You see Beloved, for Paul the preaching of the law of God is very necessary for the right preaching of the gospel of God. Luther says that the law of God is His hammer, his fire, accusing us for our sin. (Jer.23:29)

Without preaching the law of God people will not know that they are law breakers, they will not know the divine penalty for their sins. Therefore, they will not see their need of Jesus Christ.

This is a major problem with the Christian church today. We are afraid to preach the Law of God. Therefore, we present a gospel of Christ that has no reference to His satisfaction of the Law and thus the wrath of God. (Rom.3:20, 4:15, 7:7) Many people believe in a form of Christ without seeing their need of a Savior Sin-Bearing Christ.

Beloved, Christ has come to seek and to save – sinners. (Mt.20:12-16) Christ has not come for the righteous. He has not come for good people. Good people do not need Jesus. Only sinners do.  The Scripture says everyone is a sinner. (Gal.3:22, Rom.3:9-18)

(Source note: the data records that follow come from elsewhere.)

(** The answers to a sequence of queries. *)
Abbreviation query := (Z * Z * Z * Z)%type.
Fixpoint replay_run (w : xgl_replay_window_t) (qs : list query)
    : list xgl_replay_result_t * xgl_replay_window_t :=
  match qs with
  | [] => ([], w)
  | (src, conn, epoch, n) :: qs =>
      let '(r, w) := xgl_replay_window_check w src conn epoch n in
      let '(rs, w) := replay_run w qs in (r :: rs, w)
  end.
Fixpoint replay_spec_run (s : replay_spec) (qs : list query)
    : list xgl_replay_result_t * replay_spec :=
  match qs with
  | [] => ([], s)
  | (src, conn, epoch, n) :: qs =>
      let '(r, s) := replay_spec_check s (src, conn, epoch) n in
      let '(rs, s) := replay_spec_run s qs in (r :: rs, s)
  end.

(** The queries that were answered with "new packet". *)
Definition accepted_queries (rs : list xgl_replay_result_t) (qs : list query) : list query :=
  map snd (filter (fun '(r, _) => r = XGL_REPLAY_ACCEPT_NEW) (zip rs qs)).

(** ** Refinement *)

(** The window [w] stores the newest 64 of the accepted numbers. *)
Definition replay_abs (w : xgl_replay_window_t) (s : replay_spec) : Prop :=
  rs_scope s = (rw_source_id w, rw_connection_id w, rw_session_epoch w) /\
  rs_size s = rw_window_size w /\ 0 < rw_window_size w <= 64 /\
  Forall (fun n => is_u32 n = true) (rs_seen s) /\
  0 <= rw_received_bitmap w < 2 ^ 64 /\
  rw_has_largest w = negb (bool_decide (rs_seen s = [])) /\
  (rs_seen s <> [] ->
     rw_largest_packet_number w = seen_largest (rs_seen s) /\
     forall i, 0 <= i < 64 ->
       Z.testbit (rw_received_bitmap w) i = bool_decide (seen_largest (rs_seen s) - i ∈ rs_seen s)).

Lemma seen_largest_ge seen n : n ∈ seen -> n <= seen_largest seen.
Proof.
  induction seen as [|m seen IH]; [by intros ?%elem_of_nil|]. cbn.
  intros [->|?%IH]%elem_of_cons; unfold seen_largest in *; lia.
Qed.
Lemma seen_largest_in seen :
  Forall (fun n => is_u32 n = true) seen -> seen <> [] -> seen_largest seen ∈ seen.
Proof.
  induction seen as [|m seen IH]; [done|]. intros [Hm%is_u32_spec Hs]%Forall_cons _. cbn.
  destruct seen as [|k seen]; [cbn; rewrite Z.max_l by lia; apply list_elem_of_here|].
  specialize (IH Hs ltac:(done)). fold (seen_largest (k :: seen)).
  destruct (Z.max_spec m (seen_largest (k :: seen))) as [[_ ->]|[_ ->]]; [by right|left].
Qed.
Lemma seen_largest_u32 seen :
  Forall (fun n => is_u32 n = true) seen -> 0 <= seen_largest seen < 2 ^ 32.
Proof.
  induction 1 as [|m seen Hm%is_u32_spec _ IH]; cbn; [lia|]. fold (seen_largest seen). lia.
Qed.
Lemma bitmap_shift_spec b d seen L :
  0 < d < 64 -> 0 <= b < 2 ^ 64 ->
  (forall i, 0 <= i < 64 -> Z.testbit b i = bool_decide (L - i ∈ seen)) ->
  (forall m, m ∈ seen -> m <= L) ->
  forall i, 0 <= i < 64 ->
    Z.testbit (Z.lor (u64 (Z.shiftl b d)) 1) i = bool_decide (L + d - i ∈ (L + d) :: seen).
Proof.
  intros Hd Hb Hbits Hmax i Hi. unfold u64. change 18446744073709551616 with (2 ^ 64).
  rewrite Z.lor_spec, Z.mod_pow2_bits_low, Z.shiftl_spec by lia.
  destruct (decide (i = 0)) as [->|Hi0].
  { change (Z.testbit 1 0) with true. rewrite orb_true_r. symmetry. apply bool_decide_eq_true.
    rewrite Z.sub_0_r. left. }
  replace (Z.testbit 1 i) with false by (symmetry; apply (testbit_small 1 1); lia).
  rewrite orb_false_r. destruct (decide (i < d)).
  - rewrite Z.testbit_neg_r by lia. symmetry. apply bool_decide_eq_false.
    intros [?|Hin]%elem_of_cons; [lia|]. specialize (Hmax _ Hin). lia.
  - rewrite Hbits by lia. apply bool_decide_ext. rewrite elem_of_cons.
    replace (L + d - i) with (L - (i - d)) by lia. intuition lia.
Qed.
Lemma testbit_1_shift i k : i <> k -> Z.testbit 1 (i - k) = false.
Proof.
  intros. destruct (decide (i < k)); [apply Z.testbit_neg_r; lia|]. apply (testbit_small 1 1); lia.
Qed.
Lemma bitmap_set_spec b k seen L :
  0 <= k < 64 ->
  (forall i, 0 <= i < 64 -> Z.testbit b i = bool_decide (L - i ∈ seen)) ->
  forall i, 0 <= i < 64 ->
    Z.testbit (Z.lor b (Z.shiftl 1 k)) i = bool_decide (L - i ∈ (L - k) :: seen).
Proof.
  intros Hk Hbits i Hi. rewrite Z.lor_spec, Hbits, Z.shiftl_spec by lia.
  destruct (decide (i = k)) as [->|].
  - rewrite Z.sub_diag. change (Z.testbit 1 0) with true. rewrite orb_true_r. symmetry.
    apply bool_decide_eq_true. left.
  - rewrite testbit_1_shift, orb_false_r by done.
    apply bool_decide_ext. rewrite elem_of_cons. intuition lia.
Qed.
Lemma bitmap_one_spec seen n :
  (forall m, m ∈ seen -> m <= n - 64) ->
  forall i, 0 <= i < 64 -> Z.testbit 1 i = bool_decide (n - i ∈ n :: seen).
Proof.
  intros Hmax i Hi. destruct (decide (i = 0)) as [->|].
  - symmetry. apply bool_decide_eq_true. rewrite Z.sub_0_r. left.
  - rewrite (testbit_small 1 1) by lia. symmetry. apply bool_decide_eq_false.
    intros [?|Hin%Hmax]%elem_of_cons; lia.
Qed.
Lemma land_bit_test b k : 0 <= k -> (Z.land b (Z.shiftl 1 k) =? 0) = negb (Z.testbit b k).
Proof.
  intros Hk. destruct (Z.testbit b k) eqn:E; cbn.
  - apply Z.eqb_neq. intros H0. assert (Z.testbit (Z.land b (Z.shiftl 1 k)) k = true) as Ht.
    { rewrite Z.land_spec, E, Z.shiftl_spec, Z.sub_diag by lia. done. }
    rewrite H0, Z.bits_0 in Ht. done.
  - apply Z.eqb_eq, Z.bits_inj'. intros i Hi. rewrite Z.land_spec, Z.bits_0, Z.shiftl_spec by lia.
    destruct (decide (i = k)) as [->|]; [by rewrite E|].
    by rewrite testbit_1_shift, andb_false_r by done.
Qed.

You see Christ did not come to abolish the Law. Christ came to fulfill the law. Christ came to satisfy all the demands of the law – for us. Therefore, as believers in Him, the Law no longer has any legal claim against us. Its claim has been satisfied in Jesus for us. (Rom.7:1-3)

But by simple faith in Christ – we are now sons and daughters of Abraham. In Christ we are the people of God. In Christ we are God’s beloved holy sons and daughters. (Jn.1:10-13)

Galatians 3:25. But now that faith has come, we are no longer under a tutor. 26 For you are all sons of God through faith in Christ Jesus. 27 For all of you who were baptized into Christ have clothed yourselves with Christ. 28 There is neither Jew nor Greek, there is neither slave nor free man, there is neither male nor female; for you are all one in Christ Jesus. 29 And if you belong to Christ, then you are Abraham’s descendants, heirs according to promise. (Eph.2:12-22)

Regulative use.

The third use of the law is for the converted Christian is that the law now acts as a rule or a guide to show us what pleases and displeases our Lord. (Eph.2:10, Mt.28:20, Jn.14:15, Rom.6:14, 7:4-6, I Cor.9:20-21, Gal.2:15-19, Gal.3:25, Gal.6:2, WLC 97)

Think of the Beatitudes. (Mt.5:1-12) Christ shows us the normative life of those that truly love Christ.

Let me conclude with this quote by Samuel Bolton (The True Bounds of Christian Freedom):

We cry down the law in respect of justification, but we set it up as a rule of sanctification. The law sends us to the Gospel that we may be justified; and the Gospel sends us to the law again to inquire what is our duty as those who are justified.